The terms “limiting the propagation of a virus” mean that at least in vitro the replication of the virus is slowed down or reduced for a given period of time, or even stopped. In the patient, this can (but not necessarily) result in the fact that the concentration of the virus concerned in the urine of the patient after treatment with the composition of the invention remains below the threshold viruria for which symptoms due to appear. directly or indirectly to the infection, in particular in an immunocompromised patient, and in particular in the context of the treatment of the initial pathology, which causes immunosuppression, and / or that the viremia (concentration of viral particles in the blood) is less than threshold viraemia for which symptoms appear, in particular in an immunocompromised patient, in particular in the case of the treatment of the initial pathology, which causes immunosuppression. The cut-off values may already be defined by clinical consensus which has made it possible to define decisional algorithms for the treatment of patients. By way of example, for the BK virus, clinical problems during renal transplantation only arise when the viruria exceeds 10 ⁷ / mL or the viremia 10 ⁴ / mL expressed as the number of genomic copies per milliliter. The term CC50 (50% Cytotoxic Concentration) designates the so-called cytotoxic concentration of the tested pharmaceutical active compound for which 50% inhibition of cell viability is obtained at the end of a given period. The term IC50 (50% Inhibitory Concentration) designates the concentration of the tested pharmaceutical active compound for which a reduction in viral infection of 50% is obtained under given experimental conditions.

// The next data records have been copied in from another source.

(** X1. data_member_count<T> has a value exactly for the reflexible
    types whose bit size sizeof(T) * CHAR_BIT is representable, and the
    value is the number of initializer clauses the type accepts (those of
    its base classes and members in order, up to the first that no probe
    can initialise, arrays flattened; of a union those of the first
    member), capped by the bit size; it is never negative and never above
    the bit size. *)
Theorem X1_data_member_count_value (T : class_decl) (count : Z) :
  CHAR_BIT < 2 ^ size_bits ->
  (data_member_count T = Some count <->
   reflexible T = true /\ bit_size_representable T /\
   count = Z.min (Z.of_nat (clauses_accepted T)) (bit_size T)) /\
  (data_member_count T = Some count -> 0 <= count <= bit_size T).
Proof.
  intros Hc. split; [now apply data_member_count_Some_iff|].
  apply data_member_count_range.
Qed.

(** X2. The static_assert of count_data_members is an exact guard: the
    counter is rejected if and only if sizeof(T) * CHAR_BIT wrapped
    around in std::size_t, and then data_member_count<T> and reflect are
    rejected too, under every ceiling. *)
Theorem X2_static_assert_guard (T : class_decl) :
  CHAR_BIT < 2 ^ size_bits ->
  (count_data_members T = None <-> ~ bit_size_representable T) /\
  (~ bit_size_representable T ->
   data_member_count T = None /\
   forall limit x, reflect limit T x = None).
Proof.
  intros Hc. split; [now apply count_data_members_None|].
  intros Hwrap.
  assert (Hnone : data_member_count T = None).
  { unfold data_member_count. destruct (reflexible T); [|reflexivity].
    now apply count_data_members_None. }
  split; [exact Hnone|]. intros limit x. unfold reflect. now rewrite Hnone.
Qed.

The ISso selectivity index denotes the CC50 / IC50 ratio; the higher the selectivity index, the greater the therapeutic margin, that is, the therapeutically effective concentrations are lower the higher the cytotoxic concentrations.

The term "MOI" = multiplicity of infection, defines the ratio of the number of infectious viral particles to the total number of cells in the same volume used for the test.

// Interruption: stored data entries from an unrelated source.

Definition of_bool (b : bool) : bool3 := if b then True3 else False3.

Definition is_null {A : Type} (x : option A) : bool3 :=
  match x with None => True3 | Some _ => False3 end.

(** Comparisons with a possibly NULL column; the other side is never NULL. *)
Definition lt3 (x : option Z) (y : Z) : bool3 :=
  match x with None => Null3 | Some a => of_bool (a <? y)%Z end.

Definition ge3 (x : option Z) (y : Z) : bool3 :=
  match x with None => Null3 | Some a => of_bool (y <=? a)%Z end.

Definition eq3 (x : option string) (y : string) : bool3 :=
  match x with None => Null3 | Some a => of_bool (String.eqb a y) end.

(** A row passes WHERE when the condition is true, not when it is NULL. *)
Definition holds (c : bool3) : bool :=
  match c with True3 => true | _ => false end.

(** One row of the lock table; [lock_key], the primary key, is the key of
    the map. *)
Record LockRow : Type := { tok : option string; expire_at : option Z }.

(** [UPDATE ... SET ... WHERE lock_key = key AND cond]: the new table and
    the number of rows affected. *)
Definition update_where (key : string) (cond : LockRow -> bool3) (set : LockRow -> LockRow)
    (t : gmap string LockRow) : gmap string LockRow * Z :=
  match t !! key with
  | Some r => if holds (cond r) then (<[key := set r]> t, 1) else (t, 0)
  | None => (t, 0)
  end.

(** [INSERT INTO t (lock_key) VALUES ($1) ON CONFLICT (lock_key) DO NOTHING] *)
Definition initLockStmt (key : string) (t : gmap string LockRow) : gmap string LockRow * Z :=
  match t !! key with
  | Some _ => (t, 0)
  | None => (<[key := {| tok := None; expire_at := None |}]> t, 1)
  end.

(** [UPDATE t SET expire_at = NOW() + $1::interval, token = $2
     WHERE lock_key = $3 AND ((expire_at IS NULL OR expire_at < NOW()) OR token = $4)] *)
Definition acquireLockStmt (now interval : Z) (p2 p3 p4 : string) :=
  update_where p3
    (fun r => or3 (or3 (is_null (expire_at r)) (lt3 (expire_at r) now)) (eq3 (tok r) p4))
    (fun r => {| tok := Some p2; expire_at := Some (now + interval) |}).

(** [UPDATE t SET expire_at = NULL
     WHERE lock_key = $1 AND token = $2 AND expire_at >= NOW()] *)
Definition releaseLockStmt (now : Z) (p1 p2 : string) :=
  update_where p1
    (fun r => and3 (eq3 (tok r) p2) (ge3 (expire_at r) now))
    (fun r => {| tok := tok r; expire_at := None |}).

(** [UPDATE t SET expire_at = NOW() + $1::interval
     WHERE lock_key = $2 AND token = $3 AND expire_at >= NOW()] *)
Definition extendLockStmt (now interval : Z) (p2 p3 : string) :=
  update_where p2
    (fun r => and3 (eq3 (tok r) p3) (ge3 (expire_at r) now))
    (fun r => {| tok := tok r; expire_at := Some (now + interval) |}).

(** The cast [$1::interval] of the text [<n> microseconds]. *)
Fixpoint splitAtSpace (s : string) : string * string :=
  match s with
  | EmptyString => (EmptyString, EmptyString)
  | String c rest =>
      if Ascii.eqb c " " then (EmptyString, rest)
      else let '(a, b) := splitAtSpace rest in (String c a, b)
  end.

Definition parseInterval (s : string) : option Z :=
  let '(n, unit) := splitAtSpace s in
  if String.eqb unit "microseconds"
  then option_map Z.of_int (NilZero.int_of_string n)
  else None.

(** The column [token] is of type [uuid].  A parameter that is assigned
    to it or compared with it is read by the input function of that type:
    32 hexadecimal digits, an optional hyphen after each group of four,
    the whole optionally in braces; any other text is an error.  The
    value is written here as the server prints it: the digits in lower
    case, in groups of 8, 4, 4, 4 and 12.  So in a row [tok] holds such a
    text, and two spellings of one uuid are one token. *)
Definition isxdigit (c : ascii) : bool :=
  let n := nat_of_ascii c in
  ((Nat.leb 48 n && Nat.leb n 57) || (Nat.leb 65 n && Nat.leb n 70)
   || (Nat.leb 97 n && Nat.leb n 102))%bool.

Definition tolower (c : ascii) : ascii :=
  let n := nat_of_ascii c in
  if (Nat.leb 65 n && Nat.leb n 90)%bool then ascii_of_nat (n + 32) else c.

(** The loop over the 16 bytes of the value, from byte [i] on: the digits
    read, in lower case, and the rest of the text. *)
Fixpoint uuidBytes (n i : nat) (src : string) : option (string * string) :=
  match n with
  | O => Some (EmptyString, src)
  | S n' =>
      match src with
      | String a (String b rest) =>
          if (isxdigit a && isxdigit b)%bool then
            let rest' :=
              match rest with
              | String c r =>
                  if (Ascii.eqb c "-" && Nat.odd i && Nat.ltb i 15)%bool then r else rest
              | EmptyString => rest
              end in
            match uuidBytes n' (S i) rest' with
            | Some (digits, tail) =>
                Some (String (tolower a) (String (tolower b) digits), tail)
            | None => None
            end
          else None
      | _ => None
      end
  end.

Definition uuid_out (digits : string) : string :=
  substring 0 8 digits ++ "-" ++ substring 8 4 digits ++ "-" ++ substring 12 4 digits
  ++ "-" ++ substring 16 4 digits ++ "-" ++ substring 20 12 digits.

The infectious titer defines the number of infectious viruses in a given volume. It is measured here in FFU / mL (Focus Forming Unit / mL), ie in Focus Forming Units therefore initially corresponding to one infectious viral particle per milliliter.

The terms “pharmaceutically active” and “therapeutic amount” indicate that the compound induces a measurable improvement, immediate or delayed, transient or definitive, in the state of health or the well-being of a subject, in particular when it is found. administered in an appropriate therapeutic amount.

The abbreviation 6-ANA "denotes in the present application 6-aminonicotinamide, of formula C6H7N3O and also called 6-aminopyridine-3-carboxamide.

The term "tacrolimus" denotes 3S- [3R ^* [E (1 S ^* , 3S ^* , 4S ^* )], 4S ^* , 5R ^* , 8S ^* , 9E, 12R ^* , 14R ^* , 15S ^* , 16R ^* , 18S ^* , 19S ^* , 26aR ^* ]] -5,6,8, 11, 12,13,14,15,16, 17,18,19,24,25,26,26 a-hexadecahydro-5, 19- dihydroxy-3- [2- (4-hydroxy-3- methoxycyclohexyl) -1 -methylethenyl] -14,16-dimethoxy-4,10,12,18-tetramethyl-8- (2-propenyl) -15,19- epoxy-3H-pyrido [2,1 -c] [1, 4] oxaazacyclotricosine-

1, 7,20,21 (4H, 23H) -tetrone, monohydrate.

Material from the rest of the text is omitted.